(** What the tactic promises of its answer for the goal [g]. *)
Definition answer_ok (g : goal) (answer : goal * option (converter (MC := MC)) * lbool) : Prop :=
  let '(g', mc, r) := answer in
  match r, mc with
  | l_false, _ =>
      m_inconsistent g' = true
      /\ exists lcore, m_entries g' = [mk_entry m_false lcore]
           /\ (m_core_enabled g = false -> lcore = [])
           /\ (Forall (fun e => Forall literal_dep (deps e)) (m_entries g) ->
               forall V, Forall (entry_holds V) (m_entries g) -> forallb (beval V) lcore = false)
  | l_true, Some (Model2Model md) =>
      m_entries g' = [] /\ truth_model md /\ forall I, follows I md -> goal_true I g
  | _, _ => True
  end.

Lemma sat_tactic_ok interface g x n :
  goal_wf g -> Forall good_entry (m_entries g) -> (m_core_enabled g = false -> Forall no_deps (m_entries g)) ->
  (exists s, models x s) ->
  exists answer, tactic interface g x n = Ok answer /\ answer_ok g answer.
Proof.
  intros Hg Hgood Hcore Hx. pose proof (elim_redundancies_entries g) as Hred.
  pose proof (elim_core g) as Hec. set (g1 := elim_redundancies g) in *.
  pose proof (reduced_good _ _ _ Hred Hgood) as Hgood1.
  destruct (goal2sat_ok p interface (m_entries g1) [] _ (initial_ok x n Hx) Hgood1)
    as (R & gs & Hrun & Hgs & Hsound & Hcomplete).
  destruct (goal2sat_recorded p interface _ _ _ Hrun) as [[Hnd _] Hcov]. specialize (Hnd ltac:(constructor)).
  unfold sat_tactic. fold g1. rewrite Hrun. cbn [mbind res_bind].
  destruct (check (dep2assumptions (dep2asm gs)) (solver (g_imp gs))) as [r s'] eqn:Hcheck.
  destruct r.
  - destruct (check_true _ _ _ Hcheck) as (s & Hs & Hasm & Hmodel).
    destruct (bool_decide (unhandled_funs (g_imp gs) = [])) eqn:Hu; cbn [negb].
    + apply bool_decide_eq_true in Hu. destruct (m_models_enabled g); [|eexists; split; [done|exact I]].
      destruct (inv_atoms _ _ (goal_inv _ _ Hgs)) as [He2v Hnode].
      destruct (extract_model_ok (m_mapping (atoms (g_imp gs))) (get_model s') s) as (md & Hmd & Hf & Hb).
      { intros e v Hin. apply atom_pair in Hin; [|done]. apply Hmodel. by apply (inv_atoms_used _ _ (goal_inv _ _ Hgs) e). }
      rewrite Hmd. cbn [mbind res_bind]. eexists. split; [done|]. split; [done|]. split.
      * intros d w (v & Hin & Hc & ->)%Hf. apply atom_pair in Hin; [|done]. destruct (Hnode _ _ Hin) as (Hcv & _).
        cbn in Hc, Hcv. apply bool_decide_eq_true in Hc. rewrite Hc in Hcv. unfold is_bool in Hcv. cbn in Hcv.
        destruct (range d); try done. split; [done|]. destruct (s v); [by left|by right].
      * intros I HI. pose proof (follows_agrees R (g_imp gs) s md I (goal_inv _ _ Hgs) Hu Hf Hb HI) as Hag.
        destruct (elim_redundancies_ok I g Hg) as (Hg1 & Hiff & _). apply Hiff.
        assert (forall V, Forall (holds_signed V) R -> Forall (entry_holds V) (m_entries g1)) as Hs1 by (intros V HV; by apply Hsound).
        pose proof (all_true (m_entries g1) gs R s (tr I) Hgs Hs1 Hcov Hs Hag Hnd Hasm) as Hall.
        destruct Hg1 as [Hw _]. unfold goal_true. fold g1 in Hw |- *. rewrite Forall_forall in *. intros e He.
        rewrite <- beval_tr; [by apply Hall|by apply Hw|by apply Hgood1].
    + destruct (sat2goal _ _ _) as [g2 mc]. eexists. split; [done|by destruct mc].
  - destruct (check_false _ _ _ Hcheck) as [Hsub Hunsat].
    assert (exists lcore, (if m_core_enabled g then core_deps (mk_asm2dep (dep2asm gs)) (get_core s') [] else Ok []) = Ok lcore
      /\ (m_core_enabled g = false -> lcore = [])
      /\ Forall2 (fun l d => map_find (dep2asm gs) d = Some l) (get_core s') lcore) as (lcore & -> & Hnc & Hlcore).
    { destruct (m_core_enabled g).
      { destruct (core_deps_ok _ _ [] Hnd Hsub) as (lcore & Hr & Hf). by exists lcore. }
      exists []. split; [done|]. split; [done|].
      rewrite (no_deps_asm interface _ _ _ Hrun) in Hsub by (by eapply reduced_no_deps; [exact Hred|auto]).
      cbn in Hsub. destruct (get_core s') as [|l core]; [done|]. specialize (Hsub l ltac:(left)).
      by apply not_elem_of_nil in Hsub. }
    cbn [mbind res_bind]. eexists. split; [done|]. split; [done|]. exists lcore. split; [|split; [done|]].
    + change (m_entries (push_back m_false lcore (Goal.reset g1)) = [mk_entry m_false lcore]).
      unfold push_back, entry_of. cbn [m_entries]. change (m_core_enabled (Goal.reset g1)) with (m_core_enabled g1).
      rewrite Hec. cbn. destruct (m_core_enabled g); [done|by rewrite Hnc].
    + intros Hlit V HV. specialize (Hcomplete (reduced_literal _ _ _ Hred Hlit) V).
      destruct (inv_complete _ _ (goal_inv _ _ Hgs) V) as (s & Hs & Hag).
      { apply Hcomplete; [|constructor]. by apply (reduced_holds V _ g _ Hred). }
      by apply (core_unsat R gs s V (get_core s') lcore Hgs Hs Hag Hlcore), Hunsat.
  - destruct (sat2goal _ _ _) as [g2 mc]. eexists. split; [done|by destruct mc].
Qed.
(** A computation that keeps the memo table: no entry is lost, and what it
    adds is a formatted clock reading. *)
Definition steady {A} (m : M A) : Prop :=
  forall st, later st (m st).2 /\ (State_wf st -> State_wf (m st).2).

(** The name [generate_filename] builds from the timestamp [ts]. *)
Definition filename_for (content_type ts : str) : str :=
  if str_eqb content_type (ContentType_value JPEG)
  then py "image_" ++ ts ++ py ".jpg"
  else py "content_" ++ ts ++ py ".txt".

(** The file system accepts every [mkdir], [open] and [write]. *)
Definition os_succeeds : Prop :=
  (forall tr p, w_mkdir w tr p = None) /\
  (forall tr p b, w_open w tr p b = None) /\
  (forall tr p c, w_write w tr p c = None).

(** What [generate_timestamp] returns in state [st] when the events so far
    are [tr]. *)
Definition timestamp_at (st : State) (tr : list Event) : str :=
  match st_timestamp st with
  | Some ts => ts
  | None => strftime (w_now w tr)
  end.

(** The file [save_dangerous_words] writes to. *)
Definition words_target (st : State) (path : str) : Path :=
  let p := Path_of (strip_quotes path) in
  if w_is_dir w (st_trace st) p then
    Path_join p (py "dangerous_words_" ++ timestamp_at st (st_trace st ++ [EIsDir p])
                 ++ py ".txt")
  else if str_eqb (Path_suffix p) [] then Path_replace_suffix p (py ".txt")
  else p.

(** A non-empty text without a slash: the start of a name that [Path]
    keeps as one component. *)
Definition plain_prefix (s : str) : Prop :=
  s <> [] /\ Forall (fun c => c <> chr_slash) s.

(** The state after a call of [generate_timestamp] in [st]. *)
Definition timestamp_taken (st : State) : State :=
  match st_timestamp st with
  | Some _ => st
  | None => {| st_trace := st_trace st ++ [ENow];
               st_timestamp := Some (strftime (w_now w (st_trace st))) |}
  end.

(** What [write] accepts on a file opened in the given mode. *)
Definition content_fits (is_binary : bool) (c : Content) : Prop :=
  match is_binary, c with
  | true, CBytes _ | false, CStr _ => True
  | _, _ => False
  end.

(** The name [save_content] gives a file it puts into a directory. *)
Definition generated_name (is_binary : bool) (ts : str) : str :=
  filename_for (ContentType_value (if is_binary then JPEG else HTML)) ts.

## Task description
Set every line of the listing down word for word.

## Response area
(** What the tactic promises of its answer for the goal [g]. *)
Definition answer_ok (g : goal) (answer : goal * option (converter (MC := MC)) * lbool) : Prop :=
  let '(g', mc, r) := answer in
  match r, mc with
  | l_false, _ =>
      m_inconsistent g' = true
      /\ exists lcore, m_entries g' = [mk_entry m_false lcore]
           /\ (m_core_enabled g = false -> lcore = [])
           /\ (Forall (fun e => Forall literal_dep (deps e)) (m_entries g) ->
               forall V, Forall (entry_holds V) (m_entries g) -> forallb (beval V) lcore = false)
  | l_true, Some (Model2Model md) =>
      m_entries g' = [] /\ truth_model md /\ forall I, follows I md -> goal_true I g
  | _, _ => True
  end.

Lemma sat_tactic_ok interface g x n :
  goal_wf g -> Forall good_entry (m_entries g) -> (m_core_enabled g = false -> Forall no_deps (m_entries g)) ->
  (exists s, models x s) ->
  exists answer, tactic interface g x n = Ok answer /\ answer_ok g answer.
Proof.
  intros Hg Hgood Hcore Hx. pose proof (elim_redundancies_entries g) as Hred.
  pose proof (elim_core g) as Hec. set (g1 := elim_redundancies g) in *.
  pose proof (reduced_good _ _ _ Hred Hgood) as Hgood1.
  destruct (goal2sat_ok p interface (m_entries g1) [] _ (initial_ok x n Hx) Hgood1)
    as (R & gs & Hrun & Hgs & Hsound & Hcomplete).
  destruct (goal2sat_recorded p interface _ _ _ Hrun) as [[Hnd _] Hcov]. specialize (Hnd ltac:(constructor)).
  unfold sat_tactic. fold g1. rewrite Hrun. cbn [mbind res_bind].
  destruct (check (dep2assumptions (dep2asm gs)) (solver (g_imp gs))) as [r s'] eqn:Hcheck.
  destruct r.
  - destruct (check_true _ _ _ Hcheck) as (s & Hs & Hasm & Hmodel).
    destruct (bool_decide (unhandled_funs (g_imp gs) = [])) eqn:Hu; cbn [negb].
    + apply bool_decide_eq_true in Hu. destruct (m_models_enabled g); [|eexists; split; [done|exact I]].
      destruct (inv_atoms _ _ (goal_inv _ _ Hgs)) as [He2v Hnode].
      destruct (extract_model_ok (m_mapping (atoms (g_imp gs))) (get_model s') s) as (md & Hmd & Hf & Hb).
      { intros e v Hin. apply atom_pair in Hin; [|done]. apply Hmodel. by apply (inv_atoms_used _ _ (goal_inv _ _ Hgs) e). }
      rewrite Hmd. cbn [mbind res_bind]. eexists. split; [done|]. split; [done|]. split.
      * intros d w (v & Hin & Hc & ->)%Hf. apply atom_pair in Hin; [|done]. destruct (Hnode _ _ Hin) as (Hcv & _).
        cbn in Hc, Hcv. apply bool_decide_eq_true in Hc. rewrite Hc in Hcv. unfold is_bool in Hcv. cbn in Hcv.
        destruct (range d); try done. split; [done|]. destruct (s v); [by left|by right].
      * intros I HI. pose proof (follows_agrees R (g_imp gs) s md I (goal_inv _ _ Hgs) Hu Hf Hb HI) as Hag.
        destruct (elim_redundancies_ok I g Hg) as (Hg1 & Hiff & _). apply Hiff.
        assert (forall V, Forall (holds_signed V) R -> Forall (entry_holds V) (m_entries g1)) as Hs1 by (intros V HV; by apply Hsound).
        pose proof (all_true (m_entries g1) gs R s (tr I) Hgs Hs1 Hcov Hs Hag Hnd Hasm) as Hall.
        destruct Hg1 as [Hw _]. unfold goal_true. fold g1 in Hw |- *. rewrite Forall_forall in *. intros e He.
        rewrite <- beval_tr; [by apply Hall|by apply Hw|by apply Hgood1].
    + destruct (sat2goal _ _ _) as [g2 mc]. eexists. split; [done|by destruct mc].
  - destruct (check_false _ _ _ Hcheck) as [Hsub Hunsat].
    assert (exists lcore, (if m_core_enabled g then core_deps (mk_asm2dep (dep2asm gs)) (get_core s') [] else Ok []) = Ok lcore
      /\ (m_core_enabled g = false -> lcore = [])
      /\ Forall2 (fun l d => map_find (dep2asm gs) d = Some l) (get_core s') lcore) as (lcore & -> & Hnc & Hlcore).
    { destruct (m_core_enabled g).
      { destruct (core_deps_ok _ _ [] Hnd Hsub) as (lcore & Hr & Hf). by exists lcore. }
      exists []. split; [done|]. split; [done|].
      rewrite (no_deps_asm interface _ _ _ Hrun) in Hsub by (by eapply reduced_no_deps; [exact Hred|auto]).
      cbn in Hsub. destruct (get_core s') as [|l core]; [done|]. specialize (Hsub l ltac:(left)).
      by apply not_elem_of_nil in Hsub. }
    cbn [mbind res_bind]. eexists. split; [done|]. split; [done|]. exists lcore. split; [|split; [done|]].
    + change (m_entries (push_back m_false lcore (Goal.reset g1)) = [mk_entry m_false lcore]).
      unfold push_back, entry_of. cbn [m_entries]. change (m_core_enabled (Goal.reset g1)) with (m_core_enabled g1).
      rewrite Hec. cbn. destruct (m_core_enabled g); [done|by rewrite Hnc].
    + intros Hlit V HV. specialize (Hcomplete (reduced_literal _ _ _ Hred Hlit) V).
      destruct (inv_complete _ _ (goal_inv _ _ Hgs) V) as (s & Hs & Hag).
      { apply Hcomplete; [|constructor]. by apply (reduced_holds V _ g _ Hred). }
      by apply (core_unsat R gs s V (get_core s') lcore Hgs Hs Hag Hlcore), Hunsat.
  - destruct (sat2goal _ _ _) as [g2 mc]. eexists. split; [done|by destruct mc].
Qed.
(** A computation that keeps the memo table: no entry is lost, and what it
    adds is a formatted clock reading. *)
Definition steady {A} (m : M A) : Prop :=
  forall st, later st (m st).2 /\ (State_wf st -> State_wf (m st).2).

(** The name [generate_filename] builds from the timestamp [ts]. *)
Definition filename_for (content_type ts : str) : str :=
  if str_eqb content_type (ContentType_value JPEG)
  then py "image_" ++ ts ++ py ".jpg"
  else py "content_" ++ ts ++ py ".txt".

(** The file system accepts every [mkdir], [open] and [write]. *)
Definition os_succeeds : Prop :=
  (forall tr p, w_mkdir w tr p = None) /\
  (forall tr p b, w_open w tr p b = None) /\
  (forall tr p c, w_write w tr p c = None).

(** What [generate_timestamp] returns in state [st] when the events so far
    are [tr]. *)
Definition timestamp_at (st : State) (tr : list Event) : str :=
  match st_timestamp st with
  | Some ts => ts
  | None => strftime (w_now w tr)
  end.

(** The file [save_dangerous_words] writes to. *)
Definition words_target (st : State) (path : str) : Path :=
  let p := Path_of (strip_quotes path) in
  if w_is_dir w (st_trace st) p then
    Path_join p (py "dangerous_words_" ++ timestamp_at st (st_trace st ++ [EIsDir p])
                 ++ py ".txt")
  else if str_eqb (Path_suffix p) [] then Path_replace_suffix p (py ".txt")
  else p.

(** A non-empty text without a slash: the start of a name that [Path]
    keeps as one component. *)
Definition plain_prefix (s : str) : Prop :=
  s <> [] /\ Forall (fun c => c <> chr_slash) s.

(** The state after a call of [generate_timestamp] in [st]. *)
Definition timestamp_taken (st : State) : State :=
  match st_timestamp st with
  | Some _ => st
  | None => {| st_trace := st_trace st ++ [ENow];
               st_timestamp := Some (strftime (w_now w (st_trace st))) |}
  end.

(** What [write] accepts on a file opened in the given mode. *)
Definition content_fits (is_binary : bool) (c : Content) : Prop :=
  match is_binary, c with
  | true, CBytes _ | false, CStr _ => True
  | _, _ => False
  end.

(** The name [save_content] gives a file it puts into a directory. *)
Definition generated_name (is_binary : bool) (ts : str) : str :=
  filename_for (ContentType_value (if is_binary then JPEG else HTML)) ts.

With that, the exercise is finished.